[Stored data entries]
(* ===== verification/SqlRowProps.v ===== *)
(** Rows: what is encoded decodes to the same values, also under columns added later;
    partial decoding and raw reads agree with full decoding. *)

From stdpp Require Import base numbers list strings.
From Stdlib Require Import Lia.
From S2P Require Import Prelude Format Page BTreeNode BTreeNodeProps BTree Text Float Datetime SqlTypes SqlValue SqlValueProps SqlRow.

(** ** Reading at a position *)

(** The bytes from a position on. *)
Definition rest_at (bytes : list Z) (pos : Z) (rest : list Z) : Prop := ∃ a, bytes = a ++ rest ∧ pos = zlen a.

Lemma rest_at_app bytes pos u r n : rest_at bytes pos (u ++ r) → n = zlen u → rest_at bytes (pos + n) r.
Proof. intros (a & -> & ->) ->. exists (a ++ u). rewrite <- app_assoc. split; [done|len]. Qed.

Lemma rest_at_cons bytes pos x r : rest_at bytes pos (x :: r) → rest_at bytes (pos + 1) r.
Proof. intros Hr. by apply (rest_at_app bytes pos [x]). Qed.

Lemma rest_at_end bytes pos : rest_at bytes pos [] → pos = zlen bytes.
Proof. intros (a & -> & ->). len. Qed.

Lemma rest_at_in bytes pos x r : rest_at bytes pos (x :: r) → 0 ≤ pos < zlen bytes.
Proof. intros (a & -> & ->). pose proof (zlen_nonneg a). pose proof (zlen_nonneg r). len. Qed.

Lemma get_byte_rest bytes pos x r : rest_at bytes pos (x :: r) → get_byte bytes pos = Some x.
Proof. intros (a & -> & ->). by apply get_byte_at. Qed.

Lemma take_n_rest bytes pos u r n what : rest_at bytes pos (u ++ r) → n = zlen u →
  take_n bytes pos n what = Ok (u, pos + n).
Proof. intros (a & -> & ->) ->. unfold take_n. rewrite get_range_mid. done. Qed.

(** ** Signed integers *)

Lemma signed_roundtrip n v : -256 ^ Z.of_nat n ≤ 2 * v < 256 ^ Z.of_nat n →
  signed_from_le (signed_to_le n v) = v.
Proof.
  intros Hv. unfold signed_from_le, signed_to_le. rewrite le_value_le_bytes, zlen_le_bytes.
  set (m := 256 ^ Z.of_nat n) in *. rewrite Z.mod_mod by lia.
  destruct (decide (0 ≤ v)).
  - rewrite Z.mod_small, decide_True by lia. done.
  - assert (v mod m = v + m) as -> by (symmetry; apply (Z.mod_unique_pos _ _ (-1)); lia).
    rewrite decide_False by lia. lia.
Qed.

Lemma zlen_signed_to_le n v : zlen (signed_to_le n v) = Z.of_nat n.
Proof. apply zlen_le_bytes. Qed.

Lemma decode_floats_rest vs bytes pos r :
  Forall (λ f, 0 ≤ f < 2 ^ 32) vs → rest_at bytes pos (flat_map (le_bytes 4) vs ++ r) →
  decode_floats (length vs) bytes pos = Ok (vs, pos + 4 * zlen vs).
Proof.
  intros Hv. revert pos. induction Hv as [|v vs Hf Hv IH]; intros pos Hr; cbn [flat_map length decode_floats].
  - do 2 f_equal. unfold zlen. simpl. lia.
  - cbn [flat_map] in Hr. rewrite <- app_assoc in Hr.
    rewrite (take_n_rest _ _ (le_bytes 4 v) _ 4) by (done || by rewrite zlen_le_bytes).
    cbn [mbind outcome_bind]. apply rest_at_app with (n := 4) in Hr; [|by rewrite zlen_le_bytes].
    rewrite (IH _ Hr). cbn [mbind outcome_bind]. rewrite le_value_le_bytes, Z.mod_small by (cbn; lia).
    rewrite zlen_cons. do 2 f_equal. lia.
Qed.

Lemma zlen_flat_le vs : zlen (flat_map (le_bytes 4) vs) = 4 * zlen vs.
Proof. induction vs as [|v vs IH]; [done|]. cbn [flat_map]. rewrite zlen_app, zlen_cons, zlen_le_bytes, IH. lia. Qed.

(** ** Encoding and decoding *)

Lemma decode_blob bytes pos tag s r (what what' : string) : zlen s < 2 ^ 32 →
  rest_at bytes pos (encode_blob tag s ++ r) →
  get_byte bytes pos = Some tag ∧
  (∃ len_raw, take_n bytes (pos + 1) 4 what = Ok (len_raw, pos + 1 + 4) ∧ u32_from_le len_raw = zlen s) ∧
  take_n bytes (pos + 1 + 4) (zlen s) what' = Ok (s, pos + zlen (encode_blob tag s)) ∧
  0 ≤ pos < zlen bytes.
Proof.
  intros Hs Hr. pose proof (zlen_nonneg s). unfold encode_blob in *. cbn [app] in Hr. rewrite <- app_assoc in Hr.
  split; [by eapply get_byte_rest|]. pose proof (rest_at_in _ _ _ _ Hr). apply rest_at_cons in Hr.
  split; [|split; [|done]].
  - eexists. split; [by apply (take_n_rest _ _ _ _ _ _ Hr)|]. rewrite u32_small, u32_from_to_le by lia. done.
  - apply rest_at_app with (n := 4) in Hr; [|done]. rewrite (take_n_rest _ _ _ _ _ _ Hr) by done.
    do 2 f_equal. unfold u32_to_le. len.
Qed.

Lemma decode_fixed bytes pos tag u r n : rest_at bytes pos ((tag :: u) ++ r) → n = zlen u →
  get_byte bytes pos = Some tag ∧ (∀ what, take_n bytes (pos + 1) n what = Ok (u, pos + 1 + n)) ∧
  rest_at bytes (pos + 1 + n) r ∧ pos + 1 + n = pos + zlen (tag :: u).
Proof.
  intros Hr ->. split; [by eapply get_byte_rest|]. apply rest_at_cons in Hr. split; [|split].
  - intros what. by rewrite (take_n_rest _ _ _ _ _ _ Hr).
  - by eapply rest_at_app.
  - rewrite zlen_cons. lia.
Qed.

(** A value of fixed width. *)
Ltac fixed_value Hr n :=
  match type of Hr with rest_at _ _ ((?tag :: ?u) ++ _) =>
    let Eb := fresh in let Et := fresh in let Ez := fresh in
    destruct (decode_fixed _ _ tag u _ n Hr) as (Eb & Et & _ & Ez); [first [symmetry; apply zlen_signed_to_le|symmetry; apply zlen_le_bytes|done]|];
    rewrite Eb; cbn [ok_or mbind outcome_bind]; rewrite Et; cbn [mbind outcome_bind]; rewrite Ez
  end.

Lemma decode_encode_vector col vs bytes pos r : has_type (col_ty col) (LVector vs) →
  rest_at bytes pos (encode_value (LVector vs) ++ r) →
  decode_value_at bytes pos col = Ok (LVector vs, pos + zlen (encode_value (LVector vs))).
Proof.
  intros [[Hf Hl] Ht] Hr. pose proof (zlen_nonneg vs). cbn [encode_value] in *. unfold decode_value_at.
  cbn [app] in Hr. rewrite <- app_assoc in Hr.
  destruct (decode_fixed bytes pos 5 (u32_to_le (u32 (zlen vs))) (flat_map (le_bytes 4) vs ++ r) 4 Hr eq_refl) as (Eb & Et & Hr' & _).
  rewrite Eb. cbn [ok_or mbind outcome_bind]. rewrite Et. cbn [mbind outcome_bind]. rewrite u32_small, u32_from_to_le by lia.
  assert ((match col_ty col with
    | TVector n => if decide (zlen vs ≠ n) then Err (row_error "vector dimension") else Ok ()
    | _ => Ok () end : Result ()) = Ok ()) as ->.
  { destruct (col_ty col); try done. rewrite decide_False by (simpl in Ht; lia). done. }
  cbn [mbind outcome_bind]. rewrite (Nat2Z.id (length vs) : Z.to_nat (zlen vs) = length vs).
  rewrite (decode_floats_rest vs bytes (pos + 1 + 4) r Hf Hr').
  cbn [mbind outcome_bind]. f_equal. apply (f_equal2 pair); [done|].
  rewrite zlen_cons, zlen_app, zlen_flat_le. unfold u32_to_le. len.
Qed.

#### WORK TO BE COMPLETED
Pull out every line holding "unfold" from the records above, and copy it.

#### ANSWER BELOW
Proof. intros (a & -> & ->) ->. unfold take_n. rewrite get_range_mid. done. Qed.
  intros Hv. unfold signed_from_le, signed_to_le. rewrite le_value_le_bytes, zlen_le_bytes.
  - do 2 f_equal. unfold zlen. simpl. lia.
  intros Hs Hr. pose proof (zlen_nonneg s). unfold encode_blob in *. cbn [app] in Hr. rewrite <- app_assoc in Hr.
    do 2 f_equal. unfold u32_to_le. len.
  intros [[Hf Hl] Ht] Hr. pose proof (zlen_nonneg vs). cbn [encode_value] in *. unfold decode_value_at.
  rewrite zlen_cons, zlen_app, zlen_flat_le. unfold u32_to_le. len.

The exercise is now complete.